◆ Task to complete
Find every line below where the string "applyImprovement" shows up, and copy those lines.

◆ The input
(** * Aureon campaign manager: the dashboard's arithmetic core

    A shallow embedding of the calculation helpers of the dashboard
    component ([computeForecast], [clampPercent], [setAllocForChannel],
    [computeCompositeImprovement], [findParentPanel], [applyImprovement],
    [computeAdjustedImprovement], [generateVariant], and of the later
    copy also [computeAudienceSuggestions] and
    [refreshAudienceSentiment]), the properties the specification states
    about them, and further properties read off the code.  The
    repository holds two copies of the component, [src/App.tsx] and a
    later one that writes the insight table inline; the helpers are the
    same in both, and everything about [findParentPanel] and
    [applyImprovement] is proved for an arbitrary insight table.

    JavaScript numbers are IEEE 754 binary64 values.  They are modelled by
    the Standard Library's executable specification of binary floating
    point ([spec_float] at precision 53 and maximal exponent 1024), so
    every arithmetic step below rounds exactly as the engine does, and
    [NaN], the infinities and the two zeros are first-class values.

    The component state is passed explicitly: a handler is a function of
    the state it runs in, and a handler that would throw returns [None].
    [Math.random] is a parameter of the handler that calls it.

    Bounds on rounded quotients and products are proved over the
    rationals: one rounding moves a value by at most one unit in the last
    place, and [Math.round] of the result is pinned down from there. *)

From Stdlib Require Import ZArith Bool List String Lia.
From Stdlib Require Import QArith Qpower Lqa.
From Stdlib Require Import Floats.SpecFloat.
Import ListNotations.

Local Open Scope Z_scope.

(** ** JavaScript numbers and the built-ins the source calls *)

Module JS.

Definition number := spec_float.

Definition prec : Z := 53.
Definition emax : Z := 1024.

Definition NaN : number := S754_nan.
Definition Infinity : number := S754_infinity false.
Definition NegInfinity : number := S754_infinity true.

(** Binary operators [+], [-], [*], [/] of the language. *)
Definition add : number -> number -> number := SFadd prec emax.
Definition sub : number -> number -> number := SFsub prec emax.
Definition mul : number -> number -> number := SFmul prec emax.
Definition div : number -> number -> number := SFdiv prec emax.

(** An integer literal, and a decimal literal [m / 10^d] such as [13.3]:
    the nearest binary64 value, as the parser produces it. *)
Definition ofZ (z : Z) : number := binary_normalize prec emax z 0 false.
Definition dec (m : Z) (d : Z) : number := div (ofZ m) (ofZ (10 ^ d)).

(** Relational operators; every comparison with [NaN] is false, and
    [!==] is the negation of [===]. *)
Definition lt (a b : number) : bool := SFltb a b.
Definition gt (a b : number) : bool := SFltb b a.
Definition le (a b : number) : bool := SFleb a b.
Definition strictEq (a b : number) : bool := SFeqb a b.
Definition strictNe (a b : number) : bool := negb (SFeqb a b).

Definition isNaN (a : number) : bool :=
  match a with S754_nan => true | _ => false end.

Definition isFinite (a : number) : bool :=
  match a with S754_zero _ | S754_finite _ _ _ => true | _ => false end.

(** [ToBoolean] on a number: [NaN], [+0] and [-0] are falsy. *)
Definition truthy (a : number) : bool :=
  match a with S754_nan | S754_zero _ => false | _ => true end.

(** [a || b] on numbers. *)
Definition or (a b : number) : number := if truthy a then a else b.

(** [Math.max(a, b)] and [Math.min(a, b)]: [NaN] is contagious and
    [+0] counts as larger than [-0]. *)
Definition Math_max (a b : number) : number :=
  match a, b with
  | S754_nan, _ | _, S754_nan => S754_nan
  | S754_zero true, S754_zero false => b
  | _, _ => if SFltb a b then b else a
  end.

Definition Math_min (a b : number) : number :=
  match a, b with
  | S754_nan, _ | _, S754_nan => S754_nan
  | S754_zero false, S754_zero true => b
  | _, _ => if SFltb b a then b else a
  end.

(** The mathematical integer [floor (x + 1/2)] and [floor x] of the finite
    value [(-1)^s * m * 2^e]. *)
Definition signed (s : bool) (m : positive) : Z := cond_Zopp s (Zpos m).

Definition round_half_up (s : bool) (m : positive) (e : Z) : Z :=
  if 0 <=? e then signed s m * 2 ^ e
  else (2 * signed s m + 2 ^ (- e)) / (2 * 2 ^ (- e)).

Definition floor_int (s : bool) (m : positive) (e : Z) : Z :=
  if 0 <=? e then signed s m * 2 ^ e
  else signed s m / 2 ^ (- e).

==

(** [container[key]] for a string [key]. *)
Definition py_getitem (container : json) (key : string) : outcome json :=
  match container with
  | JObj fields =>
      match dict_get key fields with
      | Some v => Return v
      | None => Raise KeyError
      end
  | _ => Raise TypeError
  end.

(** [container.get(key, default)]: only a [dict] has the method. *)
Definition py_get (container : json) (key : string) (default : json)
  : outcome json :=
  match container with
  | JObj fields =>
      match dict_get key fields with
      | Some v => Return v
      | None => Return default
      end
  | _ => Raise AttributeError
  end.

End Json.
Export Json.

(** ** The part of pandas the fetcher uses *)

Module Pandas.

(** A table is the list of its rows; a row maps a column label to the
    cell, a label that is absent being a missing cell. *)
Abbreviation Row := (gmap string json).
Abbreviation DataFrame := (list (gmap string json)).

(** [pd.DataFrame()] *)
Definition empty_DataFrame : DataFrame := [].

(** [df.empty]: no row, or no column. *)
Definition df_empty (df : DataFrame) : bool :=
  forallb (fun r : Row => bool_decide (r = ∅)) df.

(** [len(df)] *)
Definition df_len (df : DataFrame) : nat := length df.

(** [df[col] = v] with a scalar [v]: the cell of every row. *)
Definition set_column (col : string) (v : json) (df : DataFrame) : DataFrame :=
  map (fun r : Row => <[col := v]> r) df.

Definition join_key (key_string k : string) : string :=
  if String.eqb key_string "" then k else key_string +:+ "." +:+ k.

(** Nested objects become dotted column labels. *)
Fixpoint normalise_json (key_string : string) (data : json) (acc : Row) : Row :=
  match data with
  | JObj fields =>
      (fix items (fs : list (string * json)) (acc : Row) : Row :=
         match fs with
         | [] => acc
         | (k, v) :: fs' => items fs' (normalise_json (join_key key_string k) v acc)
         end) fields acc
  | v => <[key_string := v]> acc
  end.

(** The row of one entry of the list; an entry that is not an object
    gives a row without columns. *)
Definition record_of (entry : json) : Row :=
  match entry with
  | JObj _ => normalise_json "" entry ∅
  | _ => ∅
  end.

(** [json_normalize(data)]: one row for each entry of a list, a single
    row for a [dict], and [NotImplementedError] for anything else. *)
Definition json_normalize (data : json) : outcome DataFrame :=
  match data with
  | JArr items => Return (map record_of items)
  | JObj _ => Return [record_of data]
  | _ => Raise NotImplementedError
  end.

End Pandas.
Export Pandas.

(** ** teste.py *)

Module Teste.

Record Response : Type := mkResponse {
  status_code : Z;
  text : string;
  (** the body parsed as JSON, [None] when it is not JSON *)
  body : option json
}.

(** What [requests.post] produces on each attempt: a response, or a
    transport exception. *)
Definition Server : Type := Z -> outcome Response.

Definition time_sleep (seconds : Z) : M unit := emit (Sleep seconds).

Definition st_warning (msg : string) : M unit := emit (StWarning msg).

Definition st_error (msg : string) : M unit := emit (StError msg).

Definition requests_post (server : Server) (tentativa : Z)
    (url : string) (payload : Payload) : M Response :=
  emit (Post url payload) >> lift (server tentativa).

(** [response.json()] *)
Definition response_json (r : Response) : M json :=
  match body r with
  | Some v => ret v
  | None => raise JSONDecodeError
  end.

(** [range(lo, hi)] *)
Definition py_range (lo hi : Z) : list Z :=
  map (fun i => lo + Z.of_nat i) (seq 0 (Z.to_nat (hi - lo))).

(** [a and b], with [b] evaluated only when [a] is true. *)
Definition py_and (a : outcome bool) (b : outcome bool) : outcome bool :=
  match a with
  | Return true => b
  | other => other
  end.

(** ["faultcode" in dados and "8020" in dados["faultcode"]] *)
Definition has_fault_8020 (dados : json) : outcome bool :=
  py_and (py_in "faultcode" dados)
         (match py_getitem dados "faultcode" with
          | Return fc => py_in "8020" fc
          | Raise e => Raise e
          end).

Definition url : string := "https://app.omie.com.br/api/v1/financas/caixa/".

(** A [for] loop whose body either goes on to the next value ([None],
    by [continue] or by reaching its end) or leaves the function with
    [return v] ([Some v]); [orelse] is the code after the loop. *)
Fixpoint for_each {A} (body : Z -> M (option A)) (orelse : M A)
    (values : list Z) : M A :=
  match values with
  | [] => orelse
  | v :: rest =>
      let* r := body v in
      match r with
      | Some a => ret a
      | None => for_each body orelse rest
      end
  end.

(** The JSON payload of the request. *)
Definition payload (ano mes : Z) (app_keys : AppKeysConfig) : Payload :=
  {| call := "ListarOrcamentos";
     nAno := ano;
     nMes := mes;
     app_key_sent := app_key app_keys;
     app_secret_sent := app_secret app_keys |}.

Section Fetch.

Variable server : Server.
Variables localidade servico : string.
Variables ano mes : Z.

◆ Written response
    [computeCompositeImprovement], [findParentPanel], [applyImprovement],
    [applyImprovement] is proved for an arbitrary insight table.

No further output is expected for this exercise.